Eis o assassino. O seu nome: Horatius.
Há muitos homens num só.
Um venceu por Roma num combate à espada.
Um outro matou a irmã
Sem necessidade. A cada um o que lhe é devido.
Ao vencedor os louros. Ao assassino o machado.
E o horácio foi coroado com os louros
E aquele que segurava os louros brandiu a espada
Com o braço estendido e honrou o vencedor
E os lictores depuseram
O molho de varas e machado e levantaram a espada
Duplamente ensanguentada por sangues diferentes
Que jazia na poeira e estenderam-na ao vencedor
E o horácio com a fronte coroada
Brandiu a espada de modo que a todos fosse visível
A duplamente ensanguentada por sangues diferentes
E aquele que segurava o machado depô-lo,
e os romanos todos
Brandiram cada um a sua espada durante o tempo de três palpitações
Com o braço estendido e honraram o vencedor.

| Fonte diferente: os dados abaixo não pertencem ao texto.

(* ===== verification/StaleCache.v ===== *)
(** * Reads from the cache

    The client of a controller-runtime manager answers reads from an informer cache that lags
    behind the API server; writes go to the server.  Here the handlers of [Concurrent] run
    against such a client, next to other clients of the cluster: a read is answered from any
    cluster there has been, and the server accepts an update only of the object as it is stored
    (the resource version), answering [Conflict] otherwise.

    The writes of the handlers are then still safe, however old the copies are they rest on:
    nothing stored is deleted, and what the API server, the users or the other handlers put
    into Services, Listeners, pods, volumes and PodListeners survives. *)
From stdpp Require Import relations.
From S2P Require Import Prelude GoRuntime GoStrings Api GoOs CsiTypes Util Service Reconciler.
From S2P Require Import CsiController CsiNode Interleaving Concurrent NoLostUpdate.
Import Util.Address Util.Constant ServiceReconciler.

(** ** What a write keeps *)

(** The first of the ports with the name and the protocol of [p]. *)
Definition first_port (p : ServicePort) (ports : list ServicePort) : option ServicePort :=
  List.find (λ e, bool_decide (same_port p e)) ports.

Record service_kept (c n : Service) : Prop := {
  sk_name : meta_name (svc_meta n) = meta_name (svc_meta c);
  sk_namespace : meta_namespace (svc_meta n) = meta_namespace (svc_meta c);
  sk_uid : meta_uid (svc_meta c) ≠ "" → meta_uid (svc_meta n) = meta_uid (svc_meta c);
  sk_labels : meta_labels (svc_meta n) = meta_labels (svc_meta c);
  sk_annotations : meta_annotations (svc_meta n) = meta_annotations (svc_meta c);
  sk_clusterIP : svc_clusterIP (svc_spec c) ≠ "" →
    svc_clusterIP (svc_spec n) = svc_clusterIP (svc_spec c);
  sk_clusterIPs : svc_clusterIPs (svc_spec c) ≠ [] →
    svc_clusterIPs (svc_spec n) = svc_clusterIPs (svc_spec c);
  sk_nodePort : ∀ p e, has_node_ports (svc_type (svc_spec n)) = true →
    p ∈ svc_ports (svc_spec n) → first_port p (svc_ports (svc_spec c)) = Some e →
    sp_nodePort e ≠ 0%Z → sp_nodePort p = sp_nodePort e;
}.

Lemma first_port_same p q ports :
  sp_name p = sp_name q → sp_protocol p = sp_protocol q → first_port p ports = first_port q ports.
Proof.
  intros Hn Hp. unfold first_port. induction ports as [|e ports IH]; simpl; [done|].
  rewrite (bool_decide_ext (same_port p e) (same_port q e)) by (unfold same_port; by rewrite Hn, Hp).
  by rewrite IH.
Qed.

(** A rewritten Service, as the server stores it. *)
Lemma rewrite_kept c o n : service_rewrite c o → svc_defaulted o n → service_kept c n.
Proof.
  intros [Hmeta _ Hip Hips Hports] Hd. pose proof (sd_meta _ _ Hd) as Hm. rewrite Hmeta in Hm.
  destruct Hm as [Hn Hns Hu Hl Ha _]. constructor; try done.
  - rewrite <- Hip. apply Hd.
  - rewrite <- Hips. apply Hd.
  - intros p e Hty Hp He Hne. rewrite (sd_type _ _ Hd) in Hty. destruct (Hports Hty) as [wanted Hw].
    pose proof (sd_ports _ _ Hd) as Hall. rewrite Hw in Hall.
    apply list_elem_of_lookup in Hp as [i Hi].
    destruct (Forall2_lookup_r _ _ _ _ _ Hall Hi) as (q & Hq & [Hqn Hqp _ _ Hqnp]).
    rewrite list_lookup_fmap in Hq. destruct (wanted !! i) as [d|]; [|done]. injection Hq as <-.
    assert (first_port d (svc_ports (svc_spec c)) = Some e) as Hd'.
    { rewrite <- He. unfold keep_node_port in Hqn, Hqp. apply first_port_same; by case_match. }
    unfold keep_node_port in Hqnp. unfold first_port in Hd'. rewrite Hd' in Hqnp.
    by destruct Hqnp as [|[? _]].
Qed.

Section keeps.
Context {W : Type} `{HC : Client W} `{!ApiServer W}.

(** What is stored in [w] and survives in [w']. *)
Record keeps (w w' : W) : Prop := {
  keeps_stored : ∀ k key, is_Some (stored k w key) → is_Some (stored k w' key);
  keeps_service : ∀ key c, stored KService w key = Some c →
    ∃ n, stored KService w' key = Some n ∧ (n = c ∨ service_kept c n);
  keeps_listener : ∀ key l, stored KListener w key = Some l →
    ∃ st, stored KListener w' key = Some (with_status st l);
  keeps_pod : ∀ key pod, stored KPod w key = Some pod →
    ∃ labels, stored KPod w' key = Some (with_pod_labels labels pod);
  keeps_pv : ∀ key pv, stored KPersistentVolume w key = Some pv →
    ∃ labels, stored KPersistentVolume w' key = Some (with_pv_labels labels pv);
  keeps_label : ∀ k key x y, k = KPod ∨ k = KPersistentVolume →
    label_at k w key x = Some y → is_Some (label_at k w' key x);
  keeps_entry : ∀ key v e, entry_at w key v = Some e → is_Some (entry_at w' key v);
  keeps_others : ∀ k key, k ∈ [KNode; KListenerClass; KPersistentVolumeClaim; KEndpointSlice] →
    stored k w' key = stored k w key;
}.

(** The server takes an update only of the object as it is stored: the object that was read. *)
Definition fresh (h : list answer) (cl : call) (w : W) : Prop :=
  match cl with
  | CUpdate k o => ∀ c, last h = Some (AObject k c) → stored k w (scoped k (key_of o)) = Some c
  | CStatusUpdate l => ∀ c, last h = Some (AObject KListener c) →
      stored KListener w (key_of (k:=KListener) l) = Some c
  | _ => True
  end.

Lemma operator_update h cl :
  operator_call h cl →
  match cl with
  | CUpdate k o => match k return Obj k → Prop with
      | KService => λ o, ∃ c, last h = Some (AObject KService c) ∧ service_rewrite c o
      | _ => λ _, False
      end o
  | _ => True
  end.
Proof. destruct 1; simpl; eauto. Qed.

Lemma fresh_service h cl w w' key c :
  operator_call h cl → fresh h cl w → effect cl w w' → stored KService w key = Some c →
  ∃ n, stored KService w' key = Some n ∧ (n = c ∨ service_kept c n).
Proof.
  intros Hop Hfresh Heff Hc. destruct (effect_cases _ _ _ _ KService key Hop Heff)
    as [->|[Hnone|[(o & m & c0 & n & -> & _)|[[? _]|(o & n & -> & _ & Hk & _ & Hd & Hn)]]]]; try done.
  - by eauto.
  - by rewrite Hnone in Hc.
  - by apply operator_patch in Hop.
  - exists n. split; [done|]. right. destruct (operator_update _ _ Hop) as (c1 & Hlast & Hrw).
    pose proof (Hfresh _ Hlast) as Hc1. rewrite Hk, Hc in Hc1. injection Hc1 as <-.
    by eapply rewrite_kept.
Qed.

(** Pods and persistent volumes change in their labels only. *)
Lemma patch_keeps_rest k o m c n :
  patch_shape k o m → patched k o m c n →
  match k return Obj k → Obj k → Prop with
  | KPod => λ c n, ∃ labels, n = with_pod_labels labels c
  | KPersistentVolume => λ c n, ∃ labels, n = with_pv_labels labels c
  | KPodListeners => λ _ _, True
  | _ => λ _ _, False
  end c n.
Proof.
  destruct k; simpl; try done; intros (new & ls & _ & ->) Hpat; destruct (Hpat eq_refl) as [Hn _]; eauto.
Qed.

Lemma fresh_stored h cl w w' k key :
  operator_call h cl → effect cl w w' → is_Some (stored k w key) → is_Some (stored k w' key).
Proof.
  intros Hop Heff [o Ho]. destruct (effect_cases _ _ _ _ k key Hop Heff)
    as [->|[Hnone|[(? & ? & ? & n & _ & _ & _ & _ & ->)|[(-> & ? & ? & _ & _ & ->)|(? & ? & _ & _ & _ & _ & _ & ->)]]]];
    try done. by rewrite Hnone in Ho.
Qed.

Lemma fresh_patched h cl w w' k key o :
  k = KPod ∨ k = KPersistentVolume →
  operator_call h cl → effect cl w w' → stored k w key = Some o →
  stored k w' key = Some o ∨ ∃ o0 m n, patch_shape k o0 m ∧ patched k o0 m o n ∧ stored k w' key = Some n.
Proof.
  intros Hk Hop Heff Ho. destruct (effect_cases _ _ _ _ k key Hop Heff)
    as [->|[Hnone|[(o0 & m & c & n & -> & _ & Hc & Hpat & Hn)|[[-> _]|(? & ? & _ & -> & _)]]]];
    [by left|by rewrite Hnone in Ho| |by destruct Hk..].
  right. exists o0, m, n. apply operator_patch in Hop. rewrite Ho in Hc. by injection Hc as <-.
Qed.

Lemma fresh_keeps h cl w w' :
  operator_call h cl → fresh h cl w → effect cl w w' → keeps w w'.
Proof.
  intros Hop Hfresh Heff. constructor.
  - intros k key. by eapply fresh_stored.
  - intros key c. by eapply fresh_service.
  - intros key l. by eapply step_listener.
  - intros key pod Hpod.
    destruct (fresh_patched _ _ _ _ KPod _ _ (or_introl eq_refl) Hop Heff Hpod) as [Hsame|(o & m & n & Hs & Hp & Hn)].
    + exists (meta_labels (pod_meta pod)). rewrite Hsame. by destruct pod as [[]].
    + destruct (patch_keeps_rest KPod _ _ _ _ Hs Hp) as [labels ->]. by exists labels.
  - intros key pv Hpv.
    destruct (fresh_patched _ _ _ _ KPersistentVolume _ _ (or_intror eq_refl) Hop Heff Hpv)
      as [Hsame|(o & m & n & Hs & Hp & Hn)].
    + exists (meta_labels (pv_meta pv)). rewrite Hsame. by destruct pv as [[]].
    + destruct (patch_keeps_rest KPersistentVolume _ _ _ _ Hs Hp) as [labels ->]. by exists labels.
  - intros k key x y Hk Hy. destruct (step_label _ _ _ _ _ _ _ _ Hk Hop Heff Hy) as (y' & -> & _). by eexists.
  - intros key v e He. destruct (step_entry _ _ _ _ _ _ _ Hop Heff He) as (e' & -> & _). by eexists.
  - intros k key Hk. destruct Hop; destruct Heff as [->|Heff]; try done;
      repeat match goal with H : ∃ _, _ |- _ => destruct H | H : _ ∧ _ |- _ => destruct H end;
      match goal with H : wrote _ _ _ _ _ _ |- _ => apply H; left; intros ->; set_solver end.
Qed.
End keeps.

(** ** Executions with a cache *)

Section stale.
Context {W : Type} `{HC : Client W} `{!ApiServer W} `{!ControllerUtil W}
  `{!ControllerUtilLaws W} `{!AtomicWrites W}.
Context `{!OperatorGo} `{!MapRange} `{!Mounter}.

(** What the other clients of the cluster do: the kubelet, the controllers of Kubernetes, the
    users. *)
Variable other : relation W.

(** The clusters there have been, the present one first, and the running handlers. *)
Record cached_system := {
  present : W;
  past : list W;
  threads : list (M replay () * list answer);
}.

Definition reads (cl : call) : bool := match cl with CGet _ _ | CList _ _ => true | _ => false end.
Definition updates (cl : call) : bool :=
  match cl with CUpdate _ _ | CStatusUpdate _ => true | _ => false end.

(** A write of a handler: the call, the cluster before it and the cluster after it. *)
Definition event : Type := call * W * W.

Inductive cached_step : list event → cached_system → cached_system → Prop :=
| cached_start w hist ts p (d : M W ()) :
    program p d →
    cached_step [] {| present := w; past := hist; threads := ts |}
                   {| present := w; past := hist; threads := ts ++ [(p, [])] |}
(* a read sees the cluster as the cache has it *)
| cached_read w hist ts1 p h ts2 cl w0 w1 a :
    next p h = inl cl → reads cl = true → w0 ∈ w :: hist → perform cl w0 = (w1, a) →
    cached_step [] {| present := w; past := hist; threads := ts1 ++ (p, h) :: ts2 |}
                   {| present := w; past := hist; threads := ts1 ++ (p, h ++ [a]) :: ts2 |}
| cached_write w hist ts1 p h ts2 cl w' a :
    next p h = inl cl → reads cl = false → fresh h cl w → perform cl w = (w', a) →
    cached_step [(cl, w, w')]
                {| present := w; past := hist; threads := ts1 ++ (p, h) :: ts2 |}
                {| present := w'; past := w :: hist; threads := ts1 ++ (p, h ++ [a]) :: ts2 |}
(* the copy is not what is stored any more *)
| cached_conflict w hist ts1 p h ts2 cl e :
    next p h = inl cl → updates cl = true → IsConflict e = true →
    cached_step [] {| present := w; past := hist; threads := ts1 ++ (p, h) :: ts2 |}
                   {| present := w; past := hist; threads := ts1 ++ (p, h ++ [AError e]) :: ts2 |}
| cached_other w hist ts w' :
    other w w' →
    cached_step [] {| present := w; past := hist; threads := ts |}
                   {| present := w'; past := w :: hist; threads := ts |}.

Inductive cached_execution : list event → cached_system → cached_system → Prop :=
| cached_nil st : cached_execution [] st st
| cached_cons es1 es2 st1 st2 st3 :
    cached_step es1 st1 st2 → cached_execution es2 st2 st3 → cached_execution (es1 ++ es2) st1 st3.

Lemma running_middle (ts1 ts2 : list (M replay () * list answer)) p h h' :
  running (W:=W) (ts1 ++ (p, h) :: ts2) →
  (∃ d : M W (), program p d) ∧ running (W:=W) (ts1 ++ (p, h') :: ts2).
Proof.
  intros [Hts1 [Hp Hts2]%Forall_cons]%Forall_app. split; [done|].
  by apply Forall_app_2; [|apply Forall_cons_2].
Qed.

(** One step keeps the handlers those of the operator and of the plugin, and its write is safe. *)
Lemma cached_step_safe es st st' :
  cached_step es st st' → running (W:=W) (threads st) →
  running (W:=W) (threads st') ∧ Forall (λ '(_, w, w'), keeps w w') es.
Proof.
  destruct 1 as [w hist ts p d Hp|w hist ts1 p h ts2 cl w0 w1 a _ _ _ _
    |w hist ts1 p h ts2 cl w' a Hn _ Hfresh Hperf|w hist ts1 p h ts2 cl e _ _ _|w hist ts w' _]; simpl; intros Hrun;
    try (by split; [eapply running_middle|constructor]).
  - split; [|constructor]. apply Forall_app_2; [done|]. by apply Forall_cons_2; [exists d|].
  - destruct (running_middle _ _ _ _ (h ++ [a]) Hrun) as [[d Hd] Hrun']. split; [done|].
    apply Forall_singleton. eapply fresh_keeps; [by eapply next_operator_call|done|by eapply perform_effect].
  - by split.
Qed.

Lemma cached_execution_safe es st st' :
  cached_execution es st st' → running (W:=W) (threads st) → Forall (λ '(_, w, w'), keeps w w') es.
Proof.
  induction 1 as [|es1 es2 st1 st2 st3 Hstep _ IH]; intros Hrun; [constructor|].
  destruct (cached_step_safe _ _ _ Hstep Hrun) as [Hrun' Hes]. by apply Forall_app_2; [|apply IH].
Qed.

(** C3: Stale reads do no harm: handlers whose reads are answered from a cache, however far it
    lags behind and whatever other clients do in between, never write over what they have not
    seen.  Each of their writes deletes nothing; leaves a stored Service its identity, labels,
    annotations, cluster IPs and the node ports of the ports it still has; a Listener its
    metadata and specification; a pod or volume everything but labels, of which none is removed;
    every entry of the PodListeners; and all objects of other kinds. *)
Theorem stale_writes_safe es st st' cl w w' :
  cached_execution es st st' → running (W:=W) (threads st) → (cl, w, w') ∈ es → keeps w w'.
Proof.
  intros Hex Hrun Hin. pose proof (cached_execution_safe _ _ _ Hex Hrun) as Hall.
  rewrite Forall_forall in Hall. by apply (Hall (cl, w, w')).
Qed.
End stale.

E os lictores repuseram a espada
No cinturão, tiraram a espada
Do vencedor das mãos do assassino e atiraram-na
Para a poeira anterior e aquele que segurava o machado arrancou
Ao assassino os louros da fronte
Com que o vencedor tinha sido coroado e entregou-os
Na mão daquele que segurava os louros e lançou ao horácio
Por cima da cabeça o pano da cor da noite
Em que ele tinha sido condenado a entrar
Porque tinha morto um ser humano
Sem necessidade, e os romanos todos
Embainharam as espadas
Para que os fios estivessem todos resguardados
A fim de que as armas
Com que o vencedor fora honrado
Não participassem na execução do assassino. Mas as sentinelas
Nas quatro portas à espera do inimigo
Não embainharam as espadas
E os fios dos machados ficaram a descoberto
E a espada do vencedor, que jazia na poeira, ensanguentada.
E o pai do horácio disse:
Este é o meu último. Matai-me em seu lugar.
E o povo respondeu a uma só voz:
Nenhum homem é outro homem
E o horácio foi executado com o machado
E o sangue jorrou sobre a terra
E aquele que segurava os louros, de novo na mão
Os louros do vencedor, agora em pedaços
Porque tinham sido arrancados da fronte do assassino
Perguntou ao povo:
Que deverá acontecer ao cadáver do vencedor?
E o povo respondeu a uma só voz:
Que o cadáver do vencedor seja exposto
Sobre os escudos das tropas, sãs e salvas graças à sua espada.
E eles juntaram mais ou menos
O que naturalmente se não podia unir
A cabeça do assassino e o corpo do assassino
Separados um do outro pelo machado da justiça
Ambos ensanguentados para formar o cadáver do vencedor
Sobre os escudos das tropas, sãs e salvas graças à sua espada
Não prestando atenção ao sangue que corria pelos escudos
Não prestando atenção ao sangue que lhes corria pelas mãos, e enfiaram-lhe
Na fronte os louros despedaçados
E colocaram-lhe na mão de dedos crispados
Pelo último combate a sua espada ensanguentada cheia de poeira
E puseram-lhe por cima as espadas nuas em cruz
Significando que nada devia profanar o cadáver
Do horácio que vencera por Roma
Nem a chuva nem o tempo, nem a neve nem o esquecimento
E choraram o cadáver com o rosto coberto.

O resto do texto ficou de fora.